Aos 80 minutos de jogo, Kylian Mbappe marcou de pênalti o primeiro gol da França na final da Copa do Mundo de 2022. A Argentina ainda vencia, por 2 a 1, e ele sabia que não dava para perder tempo. O momento era de partir para cima.
O atacante francês, então, correu para as redes, colocou a bola debaixo do braço e levou até o meio-de-campo para o jogo ser reiniciado o quanto antes. Aos 81 minutos ele marcou o gol de empate, que levaria a partida para a prorrogação. O jogo terminaria em 3 a 3, com outro gol dele, e a disputa foi definida só nas penalidades, com triunfo argentino. Não sem luta.
Revejo o lance de quatro anos atrás em um reels aleatório do Instagram e não consigo não pensar que Neymar teve chance parecida, há poucos dias, diante da Noruega. Nos acréscimos, ele converteu o pênalti que Bruno Guimarães não foi capaz de converter no começo da partida. Mas, em vez de pegar a bola no fundo das redes, reivindicou o título “Eu Venci Ørjan Nyland”, um feito individual, e foi bater boca com o goleiro norueguês.
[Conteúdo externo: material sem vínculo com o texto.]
(** * mesh-magic: the colour codec and the picker state machine

    A shallow embedding of
      - [app/components/ui/color-picker/color.utils.ts]  (the colour codec),
      - [app/components/ui/color-picker/ColorPickerRoot.vue]  (the picker),
    and of the JavaScript operations they call.

    JavaScript numbers are IEEE 754 binary64 values: they are modelled by
    Rocq's primitive [float], so every arithmetic step below rounds exactly
    as the engine does.  Strings are modelled by [string] (one [ascii] per
    UTF-16 code unit, so text outside Latin-1 is not represented). *)

From Stdlib Require Import ZArith List Bool Lia Floats Uint63 String Ascii.
From stdpp Require Import base option strings gmap.
Import ListNotations.

Set Warnings "-inexact-float".

(* ================================================================== *)
(** * JavaScript numbers *)
(* ================================================================== *)

Module JS.

Local Open Scope float_scope.

(** [x === y] and [x !== y] on numbers: IEEE equality ([NaN] differs from
    itself, [+0] equals [-0]). *)
Definition strict_eq (x y : float) : bool := x =? y.
Definition strict_ne (x y : float) : bool := negb (x =? y).

(** [x > y], [x >= y] *)
Definition gtb (x y : float) : bool := y <? x.
Definition geb (x y : float) : bool := y <=? x.

(** [Math.max(x, y)] and [Math.min(x, y)]: [NaN] when an argument is [NaN]
    (every comparison then fails); [+0] counts as larger than [-0]. *)
Definition Math_max (x y : float) : float :=
  if x <? y then y
  else if y <? x then x
  else if x =? y then
    (if PrimFloat.is_zero x then (if get_sign x then y else x) else x)
  else nan.

Definition Math_min (x y : float) : float :=
  if x <? y then x
  else if y <? x then y
  else if x =? y then
    (if PrimFloat.is_zero x then (if get_sign x then x else y) else x)
  else nan.

(** [Math.max(x, y, z)], [Math.min(x, y, z)] fold from the left. *)
Definition Math_max3 (x y z : float) : float := Math_max (Math_max x y) z.
Definition Math_min3 (x y z : float) : float := Math_min (Math_min x y) z.

Definition Math_abs (x : float) : float := abs x.

(** [x % y], the remainder of the truncated division, with the sign of the
    dividend.  It is always exact.
    - [|x| < |y|]: the result is [x] ([y] may be infinite).
    - [|y| <= |x| < 4|y|]: [2|y|] and then [|y|] are taken off when they
      fit; each difference, of two values within a factor two of each
      other, is exact.
    - otherwise, after the cases that give [NaN] ([x] infinite, [y] zero,
      a [NaN] argument): with [|x| = mx * 2^ex] and [|y| = my * 2^ey]
      (53-bit mantissas), the result is [((mx * 2^(ex-ey)) mod my) * 2^ey],
      computed on machine integers when it fits in 63 bits and on [Z]
      otherwise. *)
Definition rem (x y : float) : float :=
  let ax := abs x in
  let ay := abs y in
  if ax <? ay then x
  else if ax <? 4 * ay then
    let r := if 2 * ay <=? ax then ax - 2 * ay else ax in
    let r := if ay <=? r then r - ay else r in
    if x <? 0 then - r else r
  else if is_nan x || is_nan y || is_infinity x || PrimFloat.is_zero y then nan
  else if PrimFloat.is_zero x then x
  else
    let (fx, ex) := frshiftexp ax in
    let (fy, ey) := frshiftexp ay in
    let mx := normfr_mantissa fx in
    let my := normfr_mantissa fy in
    let d := (ex - ey)%uint63 in
    let R := if (d <=? 10)%uint63 then ((mx << d) mod my)%uint63
             else Uint63.of_Z ((Uint63.to_Z mx * 2 ^ Uint63.to_Z d) mod Uint63.to_Z my) in
    let r := ldshiftexp (of_uint63 R) (ey - 53)%uint63 in
    if x <? 0 then - r else r.
(** ** Error numbers (Linux, as the driver returns them) *)

Definition ENOENT : Z := 2.
Definition EINTR : Z := 4.
Definition EIO : Z := 5.
Definition ENXIO : Z := 6.
Definition EBADF : Z := 9.
Definition ENOMEM : Z := 12.
Definition EACCES : Z := 13.
Definition EINVAL : Z := 22.
Definition EMFILE : Z := 24.
Definition ENOSYS : Z := 38.

(** ** Faults and the state-and-fault monad

    A C function that touches the driver's state is a computation in
    [M S A := S -> res (A * S)].  A fault is what the machine does where C
    leaves the behaviour open or where the kernel hangs: a null dereference,
    a spin lock taken twice by its holder, an uninitialised read, an access
    outside an object.  [OutOfFuel] is the model's own: a loop bound was too
    small.  A fault is never recovered from. *)

Inductive fault :=
  | NullDeref
  | Deadlock
  | UseAfterFree
  | UninitRead
  | BadAccess
  | BugOn
  | OutOfFuel.

#[export] Instance fault_eq_dec : EqDecision fault.
Proof. solve_decision. Defined.

Inductive res (A : Type) :=
  | Ok (a : A)
  | Err (e : fault).
Arguments Ok {A} a.
Arguments Err {A} e.

Definition M (S A : Type) : Type := S -> res (A * S).

#[export] Instance res_ret : MRet res := fun A a => Ok a.
#[export] Instance res_bind : MBind res := fun A B f r =>
  match r with Ok a => f a | Err e => Err e end.
#[export] Instance M_ret S : MRet (M S) := fun A a s => Ok (a, s).
#[export] Instance M_bind S : MBind (M S) := fun A B f m s =>
  match m s with Ok (a, s') => f a s' | Err e => Err e end.

Definition get {S} : M S S := fun s => Ok (s, s).
Definition gets {S A} (f : S -> A) : M S A := fun s => Ok (f s, s).
Definition put {S} (s : S) : M S unit := fun _ => Ok (tt, s).
Definition modify {S} (f : S -> S) : M S unit := fun s => Ok (tt, f s).
Definition throw {S A} (e : fault) : M S A := fun _ => Err e.

(** [m] run [n] times in sequence. *)
Fixpoint repeatM {S} (n : nat) (m : M S unit) : M S unit :=
  match n with
  | O => mret tt
  | S n => m ≫= fun _ => repeatM n m
  end.

(** Run a computation for its final state or its value. *)
Definition exec {S A} (m : M S A) (s : S) : option S :=
  match m s with Ok (_, s') => Some s' | Err _ => None end.
Definition eval {S A} (m : M S A) (s : S) : option A :=
  match m s with Ok (a, _) => Some a | Err _ => None end.

Lemma M_bind_Ok {S A B} (m : M S A) (f : A -> M S B) s r :
  (m ≫= f) s = Ok r <-> exists a s', m s = Ok (a, s') /\ f a s' = Ok r.
Proof.
  unfold mbind, M_bind. destruct (m s) as [[a s']|e]; split.
  - eauto.
  - intros (a' & s'' & [= <- <-] & H). exact H.
  - discriminate.
  - intros (a' & s'' & H & _). discriminate.
Qed.

Lemma M_bind_unfold {S A B} (m : M S A) (f : A -> M S B) s :
  (m ≫= f) s = match m s with Ok (a, s') => f a s' | Err e => Err e end.
Proof. reflexivity. Qed.

Lemma M_bind_val {S A B} (m : M S A) (f : A -> M S B) s a s' :
  m s = Ok (a, s') -> (m ≫= f) s = f a s'.
Proof. intros E. by rewrite M_bind_unfold, E. Qed.

(** Run the monad forward at a known state, as far as the tests allow. *)
Ltac mstep :=
  repeat first
    [ rewrite M_bind_unfold
    | progress unfold get, gets, put, modify, throw, exec, eval, mret, M_ret, res_ret
    | progress cbn beta match zeta ].

(** Run the first computation of a bind with the equation [E] for it. *)
Tactic Notation "mrun" uconstr(E) := first [rewrite M_bind_unfold, E | rewrite E]; cbn.

(** The same for [option]: reduce the binds, nothing else. *)
Ltac ostep := cbn [mbind option_bind].

(** Split the bind chains of a hypothesis [m s = Ok r]. *)
Ltac minv :=
  repeat match goal with
  | H : (_ ≫= _) _ = Ok _ |- _ =>
      apply M_bind_Ok in H; destruct H as (? & ? & ? & H)
  | H : mret _ _ = Ok _ |- _ => unfold mret, M_ret in H
  | H : get _ = Ok _ |- _ => unfold get in H
  | H : gets _ _ = Ok _ |- _ => unfold gets in H
  | H : modify _ _ = Ok _ |- _ => unfold modify in H
  | H : put _ _ = Ok _ |- _ => unfold put in H
  | H : throw _ _ = Ok _ |- _ => discriminate H
  | H : Ok _ = Ok _ |- _ => injection H as ?; subst
  | H : (_, _) = (_, _) |- _ => injection H as ?; subst
  end.

(** [m] leaves the part [R] of the state as it is whenever it returns.  The
    tactic [keeps] walks a computation and looks at every leaf; components add
    their leaves to the hints. *)
Definition keeps {S T A} (R : S -> T) (m : M S A) : Prop :=
  forall s a s', m s = Ok (a, s') -> R s' = R s.

Section Keeps.
Context {S T : Type} (R : S -> T).

Lemma keeps_ret {A} (a : A) : keeps R (mret a).
Proof. by intros s b s' [= _ <-]. Qed.
Lemma keeps_throw {A} e : keeps R (throw e : M S A).
Proof. done. Qed.
Lemma keeps_get : keeps R get.
Proof. by intros s b s' [= _ <-]. Qed.
Lemma keeps_gets {A} (f : S -> A) : keeps R (gets f).
Proof. by intros s b s' [= _ <-]. Qed.
Lemma keeps_modify (f : S -> S) : (forall s, R (f s) = R s) -> keeps R (modify f).
Proof. intros Hf s b s' [= _ <-]. by rewrite Hf. Qed.
Lemma keeps_bind {A B} (m : M S A) (k : A -> M S B) :
  keeps R m -> (forall a, keeps R (k a)) -> keeps R (m ≫= k).
Proof.
  intros Hm Hk s b s'. intros (a & s1 & E1 & E2)%M_bind_Ok. rewrite (Hk _ _ _ _ E2). by apply (Hm _ _ _ E1).
Qed.
End Keeps.

Create HintDb keeps.
#[export] Hint Resolve keeps_ret keeps_throw keeps_get keeps_gets : keeps.
#[export] Hint Extern 1 (keeps _ (modify _)) => apply keeps_modify; reflexivity : keeps.
Ltac keeps_step := first [solve [auto 1 with keeps] | apply keeps_bind; [|intros ?] |
  match goal with |- keeps _ (match ?x with _ => _ end) => destruct x end].
Ltac keeps := repeat keeps_step.

(** ** C lists walked from the head

    [list_for_each] with an early return is [find_first]; removing the node it
    stopped at is [remove_first]. *)

Section FindFirst.
Context {A : Type} (P : A -> bool).

Fixpoint find_first (l : list A) : option A :=
  match l with
  | [] => None
  | x :: l => if P x then Some x else find_first l
  end.

Fixpoint remove_first (l : list A) : list A :=
  match l with
  | [] => []
  | x :: l => if P x then l else x :: remove_first l
  end.

Fixpoint update_first (f : A -> A) (l : list A) : list A :=
  match l with
  | [] => []
  | x :: l => if P x then f x :: l else x :: update_first f l
  end.

Lemma find_first_Some l x :
  find_first l = Some x <->
  exists l1 l2, l = l1 ++ x :: l2 /\ P x = true /\ Forall (fun y => P y = false) l1.
Proof.
  induction l as [|y l IH]; cbn.
  - split; [done|]. intros (l1 & l2 & H & _). by destruct l1.
  - destruct (P y) eqn:E.
    + split.
      * intros [= ->]. exists [], l. auto.
      * intros ([|z l1] & l2 & H & Hx & Hl); simplify_eq/=; [done|].
        apply Forall_cons in Hl as [? _]. congruence.
    + rewrite IH. split.
      * intros (l1 & l2 & -> & Hx & Hl). exists (y :: l1), l2. auto.
      * intros ([|z l1] & l2 & H & Hx & Hl); simplify_eq/=.
        { congruence. }
        apply Forall_cons in Hl as [_ ?]. eauto 6.
Qed.

Lemma find_first_None l :
  find_first l = None <-> Forall (fun y => P y = false) l.
Proof.
  induction l as [|y l IH]; cbn; [by split|].
  destruct (P y) eqn:E; rewrite Forall_cons.
  - split; [done|]. intros [? _]. congruence.
  - rewrite IH. tauto.
Qed.

Lemma find_first_elem l x : find_first l = Some x -> x ∈ l /\ P x = true.
Proof.
  rewrite find_first_Some. intros (l1 & l2 & -> & Hx & _). split; [set_solver|done].
Qed.

Lemma find_first_app l1 l2 :
  Forall (fun y => P y = false) l1 -> find_first (l1 ++ l2) = find_first l2.
Proof. induction 1 as [|y l1 E _ IH]; cbn; [done|]. by rewrite E. Qed.

Lemma remove_first_app l1 x l2 :
  Forall (fun y => P y = false) l1 -> P x = true ->
  remove_first (l1 ++ x :: l2) = l1 ++ l2.
Proof.
  induction 1 as [|y l1 E _ IH]; cbn; intros Hx; [by rewrite Hx|].
  rewrite E. by rewrite IH.
Qed.

Lemma remove_first_None l : find_first l = None -> remove_first l = l.
Proof.
  rewrite find_first_None. induction 1 as [|y l E _ IH]; cbn; [done|].
  by rewrite E, IH.
Qed.

Lemma remove_first_perm l x :
  find_first l = Some x -> l ≡ₚ x :: remove_first l.
Proof.
  rewrite find_first_Some. intros (l1 & l2 & -> & Hx & Hl).
  rewrite remove_first_app by done. by rewrite <- Permutation_middle.
Qed.

Lemma update_first_app f l1 x l2 :
  Forall (fun y => P y = false) l1 -> P x = true ->
  update_first f (l1 ++ x :: l2) = l1 ++ f x :: l2.
Proof.
  induction 1 as [|y l1 E _ IH]; cbn; intros Hx; [by rewrite Hx|].
  rewrite E. by rewrite IH.
Qed.

Lemma length_update_first f l : length (update_first f l) = length l.
Proof. induction l as [|y l IH]; cbn; [done|]. destruct (P y); cbn; lia. Qed.
End FindFirst.

(** ** Counting the elements that satisfy a test *)

Section Count.
Context {A : Type}.
Implicit Types (f g : A -> bool) (l : list A).

Fixpoint count (f : A -> bool) (l : list A) : Z :=
  match l with
  | [] => 0
  | x :: l => Z.b2z (f x) + count f l
  end.

Lemma count_nonneg f l : 0 <= count f l.
Proof. induction l as [|x l IH]; cbn; [done|]. destruct (f x); cbn; lia. Qed.

Lemma count_le_length f l : count f l <= length l.
Proof. induction l as [|x l IH]; cbn; [done|]. destruct (f x); cbn; lia. Qed.

Lemma count_insert f l i x y :
  l !! i = Some y -> count f (<[i := x]> l) = count f l - Z.b2z (f y) + Z.b2z (f x).
Proof.
  revert i. induction l as [|z l IH]; intros [|i] Hi; cbn in *; simplify_eq; [lia|].
  rewrite IH by done. lia.
Qed.

Lemma count_replicate f n x : count f (replicate n x) = n * Z.b2z (f x).
Proof. induction n as [|n IH]; cbn; [done|]. rewrite IH. lia. Qed.

Lemma count_lookup f l i x : l !! i = Some x -> f x = true -> 0 < count f l.
Proof.
  revert i. induction l as [|y l IH]; intros [|i] Hi Hf; cbn in *; simplify_eq.
  - rewrite Hf. pose proof (count_nonneg f l). cbn. lia.
  - specialize (IH i Hi Hf). destruct (f y); cbn; lia.
Qed.

Lemma count_at f l i x : l !! i = Some x -> Z.b2z (f x) <= count f l.
Proof.
  intros Hi. destruct (f x) eqn:E; cbn.
  - pose proof (count_lookup f l i x Hi E). lia.
  - apply count_nonneg.
Qed.

Lemma count_mono f g l :
  (forall x, f x = true -> g x = true) -> count f l <= count g l.
Proof.
  intros H. induction l as [|x l IH]; cbn; [done|].
  specialize (H x). destruct (f x), (g x); cbn; lia.
Qed.

Lemma count_split f g l :
  (forall x, f x = true -> g x = true -> False) ->
  count (fun x => f x || g x) l = count f l + count g l.
Proof.
  intros H. induction l as [|x l IH]; cbn; [done|]. rewrite IH.
  specialize (H x). destruct (f x), (g x); cbn; try lia; exfalso; auto.
Qed.

(** Two disjoint classes together are no larger than the list. *)
Lemma count_disjoint f g l :
  (forall x, f x = true -> g x = true -> False) -> count f l + count g l <= length l.
Proof.
  intros H. induction l as [|x l IH]; cbn; [done|].
  specialize (H x). destruct (f x), (g x); cbn; try lia; exfalso; auto.
Qed.
End Count.

(** Rewrite every counter of a thread list after thread [i] moved from the
    state of hypothesis [H : l !! i = Some y]. *)
Ltac count_step H := repeat rewrite (count_insert _ _ _ _ _ H) in *.

(** ** Little-endian words in byte lists *)

Definition dword_at (o : nat) (l : list Z) : Z :=
  nth o l 0 + 256 * nth (o + 1) l 0 + 65536 * nth (o + 2) l 0 + 16777216 * nth (o + 3) l 0.
Definition word_at (o : nat) (l : list Z) : Z := nth o l 0 + 256 * nth (o + 1) l 0.
Definition le16 (n : Z) : list Z := [n mod 256; n / 256 mod 256].
Definition le32 (n : Z) : list Z := le16 (n mod 65536) ++ le16 (n / 65536).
Nyland, a alguns minutos de se sair vencedor, riu da arrogância da maior promessa do futebol brasileiro desde Ronaldo. A promessa incapaz de ver que era o tempo dele que estava se esgotando, e não (só) da partida.
Volto ao lance de Mbpaee e pareço tomar um choque térmico. O vira-lata que habita em mim (em todo brasileiro desde Nelson Rodrigues) identifica o contraste e visualiza, de um lado, um ídolo de verdade e, de outro, um moleque.
O traço da imaturidade parece um sintoma de época. Neymar, aos 34 anos, tinha o campo todo, literalmente, para desfazer a imagem que criou fora dele: a de um pai relapso que deixa os filhos para jogar poker, que procura farra quando a companheira está grávida e precisa de atenção e cuidado, que perde patrocínio por não saber respeitar uma mulher, que foge de pergunta incômoda, que acha feio tudo o que não é espelho.
Neymar é hoje símbolo de um país infantilizado. Basta ligar a TV Senado para notar como tudo por aqui se transformou numa grande gincana de alunos presos a provocações, gritarias, piadas e indisposições típicas da quinta série. Será que colocaram alguma coisa na água dessa galera?
Olho de novo para o lado e vejo um craque pronto desde os 19 anos, quando disputou (e decidiu) a primeira final de Copa. E que, agora, aos 27 anos, lidera uma equipe que impressiona pela seriedade em campo. Que se nega a fazer propaganda de bets, que se posiciona contra o avanço da extrema-direita contra imigrantes (como seus pais) e que parece nunca perder tempo com bobagens.
Mbappe parece ter aprendido desde cedo que a vida é séria e a guerra é dura. Neymar segue protegido numa cápsula criada pelo pai e os patrocinadores e de onde não consegue ver mais nada a não ser a si mesmo.
Terminada a Copa, Neymar foi curar a ressaca em um resort nos Estados Unidos. Não deu uma única entrevista desde a eliminação do Brasil.
Mbappe estará em campo logo mais contra a Espanha de Lamine Yamal. Pode liderar a França rumo à terceira final seguida. Talvez nem conte com a torcida dos brasileiros, que um dia souberam o que é isso. Mas que dá gosto de ver, dá.